How fanatic are you about elimination of duplicate code?
Personally, whenever I see duplicate code, either in testing code or production, I tend to refactor the duplication away. The only exception I make are these:
- Sometimes the reduction in duplication is very minimal, because the newly refactored method have too many parameters to be actually useful / readable.
- Sometimes, in test code, when several tests use the same piece of code that's not really a coherent flow I leave the duplication alone (but not always - depending on the dup size).
We work at it. It really helps to have a tool that detects such duplication; regardless of best intentions, it happens because one doesn't think, or there's a tight schedule, etc.
The CloneDR finds duplicate code, both exact copies and near-misses, across large source systems, parameterized by langauge syntax. It supports Java, C#, COBOL, C++, PHP and many other languages. We use it ourselves to help manage our own code.
Since duplication lends to copy-paste I always try to avoid duplication or refactor where there is already duplication in existing code.
I was pretty fanatical to begin with, but a recent experience has probably made me more so, and given me another set of tools to use. Specifically, algorithms/concepts from bio-informatics. In a new position we are updating the web UI to use CSS driven layout instead of tables, so I am analyzing 700 existing JSP files. I put all the lines of code into a database and of 100K total lines, fewer than 20K were unique. Then I represent each file as a sequence of line ids, and find the common subsequences of 2 or more lines; the longest was almost 300 lines duplicated between a couple of JSP files, and egregious case of cut and past. That's where I stand now, but my next plan is to re-represent the files as a sequence of line_id's OR (common) subsequence_id's, sort them, and then perform a Levenshtein comparison of files contiguous to one another within the sort order. This should help in fuzzy matching of files that not just contain common subsequences, but subsequences that are off by one and such.
I used to be pretty laissez faire about it - obviously try to avoid duplication where ever possible, but if you need to just copy the occasional 15 lines of code from here to there to save an afternoon's refactoring, that's probably okay as long as you don't make a habit of it.
Then I started my current job.
The guy who wrote most of this codebase before me took the "premature optimization is the root of all evil" line to it's ludicrous extreme. Example: there were at least five different places in the app that computed the size for a thumbnail of an uploaded graphic. This seemed like the kind of thing I could rationalize, until I realized that thumbnails from all 5 "paths" were being displayed on the same screen - and each function was doing the math a slightly different way, and getting slightly different results. They had all started as copy-pastes, but had each been hot-rodded over a year or so until we got to where I found it.
So, THAT all got refactored. And now I'm a dupe-removal fanatic.
I consider it the single most important indicator of a good programmer. If you can write fully factored code--then almost by definition it's good code.
It seems like nearly all other programming practices are just ways to get your code DRY.

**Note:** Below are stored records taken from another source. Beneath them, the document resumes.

Lemma pending_nil existing scripts : (forall f, f ∈ scripts -> sc_name f ∈ existing) -> pending existing scripts = [].
Proof.
  induction scripts as [|f l IH]; intros H; [done|]. unfold pending. cbn [List.filter]. rewrite bool_decide_true by (apply H; by left).
  apply IH. intros g Hg. apply H. by right.
Qed.
End Runs.

(** The versions recorded when the loop starts. *)
Definition recorded (has_table : list string -> string -> bool) (c : Conn) : list string :=
  if negb (bool_decide (INITIAL_MIGRATION ∈ cn_versions c)) && forallb (has_table (cn_log c)) INITIAL_SCHEMA_TABLES
  then cn_versions c ++ [INITIAL_MIGRATION] else cn_versions c.

Lemma migrate_ok execute has_table directory c c' names :
  migrate execute has_table directory c = (c', Ok names) ->
  let todo := pending (recorded has_table c) (glob_sql directory) in
  names = map sc_name todo /\ cn_versions c' = recorded has_table c ++ names /\ cn_log c' = cn_log c ++ statements todo.
Proof.
  unfold migrate, in_transaction, mbind, se_bind. rewrite sql_eq.
  destruct (execute (cn_calls c) _) as [[]|]; [|done]. unfold baseline, mbind, se_bind. rewrite sql_eq. simpl.
  destruct (execute (S (cn_calls c)) _) as [[]|]; [|done]. unfold se_get. simpl. unfold recorded, initial_schema_exists. simpl.
  destruct (negb _ && _).
  - unfold record_version, mbind, se_bind. rewrite sql_eq. destruct (execute _ insert_migration) as [[]|]; [|done]. simpl.
    destruct (apply_scripts _ _ _ _ _) as [c2 [applied|]] eqn:A; [|done]. apply apply_scripts_ok in A as (-> & V & L).
    destruct (execute _ "COMMIT") as [[]|]; [|done]. intros [= <- <-]. done.
  - unfold mret, se_ret. simpl. destruct (apply_scripts execute _ _ _ _) as [c2 [applied|]] eqn:A; [|done]. apply apply_scripts_ok in A as (-> & V & L).
    destruct (execute _ "COMMIT") as [[]|]; [|done]. intros [= <- <-]. done.
Qed.

Lemma apply_scripts_total execute insert existing scripts c : (forall n s, execute n s = Ok tt) ->
  exists c' names, apply_scripts execute insert existing scripts c = (c', Ok names).
Proof.
  intros X. revert c. induction scripts as [|f scripts IH]; intros c; cbn [apply_scripts]; [by eexists _, _|].
  destruct (bool_decide _); [apply IH|]. unfold mbind, se_bind.
  assert (R : forall l c, exists c1, se_iter (script_statement execute) l c = (c1, Ok tt)).
  { intros l. induction l as [|x l IHl]; intros c0; cbn [se_iter]; [by eexists|].
    unfold mbind, se_bind, script_statement at 1. unfold mbind, se_bind. rewrite sql_eq, X. apply IHl. }
  destruct (R (split_sql (sc_text f)) c) as [c1 ->]. unfold record_version, mbind, se_bind. rewrite sql_eq, X. unfold se_modify.
  match goal with |- context [apply_scripts _ _ _ _ ?c0] => destruct (IH c0) as (c2 & names & ->) end. by eexists _, _.
Qed.

Lemma migrate_total execute has_table directory c : (forall n s, execute n s = Ok tt) ->
  exists c' names, migrate execute has_table directory c = (c', Ok names).
Proof.
  intros X. unfold migrate, in_transaction, baseline, mbind, se_bind. rewrite sql_eq, X. rewrite ?sql_eq, ?X. unfold se_get, mret, se_ret.
  destruct (negb _ && _).
  - unfold record_version, mbind, se_bind. rewrite sql_eq, X. unfold se_modify.
    match goal with |- context [apply_scripts _ _ _ _ ?c0] => edestruct (apply_scripts_total execute) as (c2 & names & E); [exact X|rewrite E] end.
    rewrite X. by eexists _, _.
  - edestruct (apply_scripts_total execute) as (c2 & names & E); [exact X|rewrite E]. rewrite X. by eexists _, _.
Qed.

(** A run that raises is rolled back. *)
Lemma migrate_failed execute has_table directory c c' e :
  migrate execute has_table directory c = (c', Err e) -> cn_versions c' = cn_versions c /\ cn_log c' = cn_log c.
Proof.
  unfold migrate, in_transaction. match goal with |- context [match ?m with _ => _ end] => destruct m as [c1 [a|e1]] end; [|by intros [= <- _]].
  destruct (execute _ "COMMIT"); [done|]. by intros [= <- _].
Qed.

Lemma recorded_incl has_table c v : v ∈ cn_versions c -> v ∈ recorded has_table c.
Proof. unfold recorded. destruct (negb _ && _); set_solver. Qed.

Lemma pending_or_recorded existing scripts f : f ∈ scripts -> sc_name f ∈ existing ++ map sc_name (pending existing scripts).
Proof.
  intros H. apply elem_of_app. destruct (decide (sc_name f ∈ existing)) as [D|D]; [by left|right].
  apply list_elem_of_In, in_map, filter_In. split; [by apply list_elem_of_In|]. by rewrite bool_decide_false.
Qed.

(** C23: a migration run that returns has executed the statements of exactly
    the scripts not yet recorded, in the order of their names, and recorded
    them; the next run of the same directory executes nothing and, unless the
    database refuses, reports nothing applied. A run that raises leaves
    versions and statements as they were, and a run on a database that accepts
    every statement returns. *)
Theorem migrations_run_once execute has_table directory c :
  (forall c' names, migrate execute has_table directory c = (c', Ok names) ->
     let todo := pending (recorded has_table c) (glob_sql directory) in
     names = map sc_name todo /\ cn_log c' = cn_log c ++ statements todo /\ cn_versions c' = recorded has_table c ++ names /\
     StronglySorted (leP (fun a b => str_le (sc_name a) (sc_name b))) (glob_sql directory) /\
     forall execute' c2 r, migrate execute' has_table directory c' = (c2, r) ->
       cn_log c2 = cn_log c' /\ (r = Ok [] \/ exists e, r = Err e)) /\
  (forall c' e, migrate execute has_table directory c = (c', Err e) -> cn_versions c' = cn_versions c /\ cn_log c' = cn_log c) /\
  ((forall n s, execute n s = Ok tt) -> exists c' names, migrate execute has_table directory c = (c', Ok names)).
Proof.
  split; [|split; [apply migrate_failed|apply migrate_total]].
  intros c' names E. apply migrate_ok in E as (E1 & E2 & E3). split; [done|]. split; [done|]. split; [done|]. split.
  { apply sorted_sorted; [intros x y z; apply str_le_trans|intros x y; apply str_le_total]. }
  intros execute' c2 [names2|e] R; [|apply migrate_failed in R as [_ ->]; eauto].
  apply migrate_ok in R as (R1 & R2 & R3).
  assert (N : pending (recorded has_table c') (glob_sql directory) = []).
  { apply pending_nil. intros f Hf. apply recorded_incl. rewrite E2, E1. by apply pending_or_recorded. }
  rewrite N in R1, R3. rewrite R3. split; [apply app_nil_r|]. left. by rewrite R1.
Qed.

This is a bit of an overstatement, but not too much. Between being DRY and making your interfaces as stable and minimal as possible (Separation of Concerns) you're on your way to being an actual Software Engineer and not a Programmer/Hacker..
I always try to first think why this code is duplicated. Most of the time, the answer is lazyness/ignorance/etc, and I refactor. But, just once in a while, the case where the duplication is actually valid shows up. What I am talking about here is two pieces of code that are semantically unrelated, but just happen to have the same (or similar) implementation at the moment. Consider for instance business rules for completely unrelated (actual) processes. The rules may be equal one day, and then the next day one of them changes. You better hope that they are not represented by the same piece of code, or pray that the developer doing the modification can spot what is going on (unit tests, anyone?)).